(Collected data)
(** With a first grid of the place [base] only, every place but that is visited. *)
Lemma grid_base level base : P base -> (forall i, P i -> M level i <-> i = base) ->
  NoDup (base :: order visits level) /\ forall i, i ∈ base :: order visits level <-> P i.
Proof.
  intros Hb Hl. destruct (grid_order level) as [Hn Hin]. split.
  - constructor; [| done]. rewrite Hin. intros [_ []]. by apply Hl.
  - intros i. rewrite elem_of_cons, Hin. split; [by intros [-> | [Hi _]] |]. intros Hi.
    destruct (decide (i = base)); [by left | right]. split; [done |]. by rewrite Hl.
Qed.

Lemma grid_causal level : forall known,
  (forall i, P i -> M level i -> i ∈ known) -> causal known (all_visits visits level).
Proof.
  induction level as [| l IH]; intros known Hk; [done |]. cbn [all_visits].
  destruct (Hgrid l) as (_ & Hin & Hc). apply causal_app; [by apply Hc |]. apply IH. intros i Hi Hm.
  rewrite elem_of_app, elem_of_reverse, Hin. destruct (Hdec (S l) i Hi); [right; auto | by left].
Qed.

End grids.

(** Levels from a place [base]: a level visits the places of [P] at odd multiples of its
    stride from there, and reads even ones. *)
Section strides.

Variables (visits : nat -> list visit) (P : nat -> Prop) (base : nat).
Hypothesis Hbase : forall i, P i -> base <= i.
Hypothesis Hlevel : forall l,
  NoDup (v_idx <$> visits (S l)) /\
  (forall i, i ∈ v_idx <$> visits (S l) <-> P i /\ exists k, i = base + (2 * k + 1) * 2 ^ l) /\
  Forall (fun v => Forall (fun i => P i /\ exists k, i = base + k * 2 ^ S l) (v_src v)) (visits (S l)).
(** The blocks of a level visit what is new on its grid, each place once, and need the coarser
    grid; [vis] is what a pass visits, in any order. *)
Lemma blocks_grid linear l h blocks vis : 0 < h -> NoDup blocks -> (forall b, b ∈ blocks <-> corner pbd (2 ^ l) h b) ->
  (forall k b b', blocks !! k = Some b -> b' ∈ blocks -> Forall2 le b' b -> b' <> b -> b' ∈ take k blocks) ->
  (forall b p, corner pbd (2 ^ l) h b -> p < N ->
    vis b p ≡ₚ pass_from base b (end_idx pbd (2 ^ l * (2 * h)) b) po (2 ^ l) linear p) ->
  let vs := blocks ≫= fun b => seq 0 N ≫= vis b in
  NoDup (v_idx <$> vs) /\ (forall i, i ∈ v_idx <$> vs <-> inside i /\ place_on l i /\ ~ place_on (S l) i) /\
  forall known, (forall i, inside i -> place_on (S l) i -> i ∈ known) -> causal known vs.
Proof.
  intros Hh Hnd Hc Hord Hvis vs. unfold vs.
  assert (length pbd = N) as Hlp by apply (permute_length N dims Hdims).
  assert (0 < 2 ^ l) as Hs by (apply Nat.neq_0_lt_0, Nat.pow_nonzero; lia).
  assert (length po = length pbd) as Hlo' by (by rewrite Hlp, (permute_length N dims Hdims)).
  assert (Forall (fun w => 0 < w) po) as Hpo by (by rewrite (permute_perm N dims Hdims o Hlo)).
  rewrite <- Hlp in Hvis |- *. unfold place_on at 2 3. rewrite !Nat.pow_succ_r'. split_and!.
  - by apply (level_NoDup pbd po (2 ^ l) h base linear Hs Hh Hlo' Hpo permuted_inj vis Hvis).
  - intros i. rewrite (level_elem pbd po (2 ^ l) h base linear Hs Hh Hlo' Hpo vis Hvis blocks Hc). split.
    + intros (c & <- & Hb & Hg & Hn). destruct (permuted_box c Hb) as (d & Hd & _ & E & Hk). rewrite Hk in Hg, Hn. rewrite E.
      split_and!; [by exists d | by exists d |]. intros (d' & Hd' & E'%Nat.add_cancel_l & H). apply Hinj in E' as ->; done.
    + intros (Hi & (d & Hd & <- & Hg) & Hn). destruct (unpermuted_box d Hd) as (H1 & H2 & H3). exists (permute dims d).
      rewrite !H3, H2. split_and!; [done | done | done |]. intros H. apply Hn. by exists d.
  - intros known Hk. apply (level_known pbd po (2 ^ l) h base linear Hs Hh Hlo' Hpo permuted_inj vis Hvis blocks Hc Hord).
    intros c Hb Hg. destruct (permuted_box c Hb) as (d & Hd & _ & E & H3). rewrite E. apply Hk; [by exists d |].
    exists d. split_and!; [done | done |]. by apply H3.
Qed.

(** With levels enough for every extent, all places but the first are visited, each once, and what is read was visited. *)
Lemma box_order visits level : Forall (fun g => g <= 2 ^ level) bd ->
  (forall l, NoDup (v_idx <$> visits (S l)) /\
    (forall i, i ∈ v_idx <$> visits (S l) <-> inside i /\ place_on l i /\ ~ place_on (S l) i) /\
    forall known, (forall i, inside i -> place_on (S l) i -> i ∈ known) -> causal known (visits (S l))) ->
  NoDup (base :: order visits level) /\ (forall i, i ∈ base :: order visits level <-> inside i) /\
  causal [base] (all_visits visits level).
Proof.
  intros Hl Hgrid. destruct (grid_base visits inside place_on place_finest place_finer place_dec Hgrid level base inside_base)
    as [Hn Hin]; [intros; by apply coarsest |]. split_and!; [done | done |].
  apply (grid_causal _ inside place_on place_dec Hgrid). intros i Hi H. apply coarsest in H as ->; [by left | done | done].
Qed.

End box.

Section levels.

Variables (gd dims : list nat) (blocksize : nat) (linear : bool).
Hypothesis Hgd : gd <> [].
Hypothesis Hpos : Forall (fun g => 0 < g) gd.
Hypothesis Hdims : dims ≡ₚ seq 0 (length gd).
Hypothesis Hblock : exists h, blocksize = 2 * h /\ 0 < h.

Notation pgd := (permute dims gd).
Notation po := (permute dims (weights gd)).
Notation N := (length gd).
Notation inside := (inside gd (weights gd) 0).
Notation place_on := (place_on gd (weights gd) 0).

==

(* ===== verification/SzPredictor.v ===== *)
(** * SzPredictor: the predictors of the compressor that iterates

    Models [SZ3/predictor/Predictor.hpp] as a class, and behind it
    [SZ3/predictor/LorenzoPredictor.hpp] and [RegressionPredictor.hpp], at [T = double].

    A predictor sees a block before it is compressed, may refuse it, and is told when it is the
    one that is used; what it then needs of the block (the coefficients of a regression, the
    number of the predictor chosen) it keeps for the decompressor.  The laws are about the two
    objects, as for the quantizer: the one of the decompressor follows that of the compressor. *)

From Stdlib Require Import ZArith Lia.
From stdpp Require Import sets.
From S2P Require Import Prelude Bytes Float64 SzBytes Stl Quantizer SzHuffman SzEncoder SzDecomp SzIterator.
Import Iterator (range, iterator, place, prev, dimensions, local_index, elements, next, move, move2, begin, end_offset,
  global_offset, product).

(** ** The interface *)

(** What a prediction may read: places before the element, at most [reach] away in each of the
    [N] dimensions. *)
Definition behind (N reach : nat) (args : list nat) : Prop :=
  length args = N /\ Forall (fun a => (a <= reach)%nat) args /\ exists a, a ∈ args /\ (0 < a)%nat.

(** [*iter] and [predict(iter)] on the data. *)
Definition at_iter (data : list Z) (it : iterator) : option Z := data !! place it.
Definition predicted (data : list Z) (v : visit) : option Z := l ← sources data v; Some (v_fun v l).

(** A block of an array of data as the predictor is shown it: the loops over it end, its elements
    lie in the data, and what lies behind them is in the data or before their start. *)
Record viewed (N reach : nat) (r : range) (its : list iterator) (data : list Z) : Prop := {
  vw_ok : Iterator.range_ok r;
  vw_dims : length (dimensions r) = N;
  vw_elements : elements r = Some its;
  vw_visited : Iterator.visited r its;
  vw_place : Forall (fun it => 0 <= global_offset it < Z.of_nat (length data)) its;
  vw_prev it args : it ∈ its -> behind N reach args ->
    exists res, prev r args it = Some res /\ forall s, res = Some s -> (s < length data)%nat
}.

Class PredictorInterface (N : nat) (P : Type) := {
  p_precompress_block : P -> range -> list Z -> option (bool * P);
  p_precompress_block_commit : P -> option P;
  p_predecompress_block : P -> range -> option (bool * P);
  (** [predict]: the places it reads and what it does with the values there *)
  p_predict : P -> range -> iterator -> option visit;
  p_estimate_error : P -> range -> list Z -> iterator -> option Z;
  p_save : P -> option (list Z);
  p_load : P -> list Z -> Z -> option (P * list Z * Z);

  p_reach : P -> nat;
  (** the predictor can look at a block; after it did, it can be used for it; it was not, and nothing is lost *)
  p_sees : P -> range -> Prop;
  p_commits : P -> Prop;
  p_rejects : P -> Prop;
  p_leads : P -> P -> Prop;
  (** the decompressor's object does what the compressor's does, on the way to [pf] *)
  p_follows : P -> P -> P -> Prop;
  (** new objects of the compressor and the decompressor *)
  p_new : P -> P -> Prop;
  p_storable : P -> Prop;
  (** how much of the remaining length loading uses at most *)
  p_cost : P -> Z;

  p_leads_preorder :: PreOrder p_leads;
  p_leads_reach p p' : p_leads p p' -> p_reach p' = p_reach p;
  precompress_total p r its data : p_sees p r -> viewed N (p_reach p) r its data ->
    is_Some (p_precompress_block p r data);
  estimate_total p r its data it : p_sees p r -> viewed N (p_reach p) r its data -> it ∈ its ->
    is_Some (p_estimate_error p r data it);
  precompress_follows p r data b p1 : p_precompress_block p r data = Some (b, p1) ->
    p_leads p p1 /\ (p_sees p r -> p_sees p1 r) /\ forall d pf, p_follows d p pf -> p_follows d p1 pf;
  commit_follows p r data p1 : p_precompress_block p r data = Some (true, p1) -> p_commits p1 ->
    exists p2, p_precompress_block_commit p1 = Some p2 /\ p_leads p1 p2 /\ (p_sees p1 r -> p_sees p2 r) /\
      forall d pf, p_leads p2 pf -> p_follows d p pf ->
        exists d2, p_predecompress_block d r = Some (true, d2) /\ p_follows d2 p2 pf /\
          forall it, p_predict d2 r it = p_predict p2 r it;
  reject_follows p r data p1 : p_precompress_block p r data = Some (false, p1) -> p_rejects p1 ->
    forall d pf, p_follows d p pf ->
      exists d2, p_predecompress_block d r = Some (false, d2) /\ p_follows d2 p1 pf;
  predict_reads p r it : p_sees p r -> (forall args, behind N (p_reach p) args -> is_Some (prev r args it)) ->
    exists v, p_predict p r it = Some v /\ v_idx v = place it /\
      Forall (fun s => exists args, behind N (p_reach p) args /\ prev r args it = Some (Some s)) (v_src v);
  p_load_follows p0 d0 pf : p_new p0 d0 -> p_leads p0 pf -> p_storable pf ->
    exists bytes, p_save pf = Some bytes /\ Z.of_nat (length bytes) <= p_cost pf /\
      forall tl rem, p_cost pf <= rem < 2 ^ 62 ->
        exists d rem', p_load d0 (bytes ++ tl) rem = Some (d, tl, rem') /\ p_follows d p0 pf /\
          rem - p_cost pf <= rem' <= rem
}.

▶ **How to complete this task**:
Could you retype exactly the lines above, starting at the line that contains "destruct (Hgrid l)" and ending at the line that contains "Variables (visits : nat", and nothing more?

▶ **Problem solution**:
  destruct (Hgrid l) as (_ & Hin & Hc). apply causal_app; [by apply Hc |]. apply IH. intros i Hi Hm.
  rewrite elem_of_app, elem_of_reverse, Hin. destruct (Hdec (S l) i Hi); [right; auto | by left].
Qed.

End grids.

(** Levels from a place [base]: a level visits the places of [P] at odd multiples of its
    stride from there, and reads even ones. *)
Section strides.

Variables (visits : nat -> list visit) (P : nat -> Prop) (base : nat).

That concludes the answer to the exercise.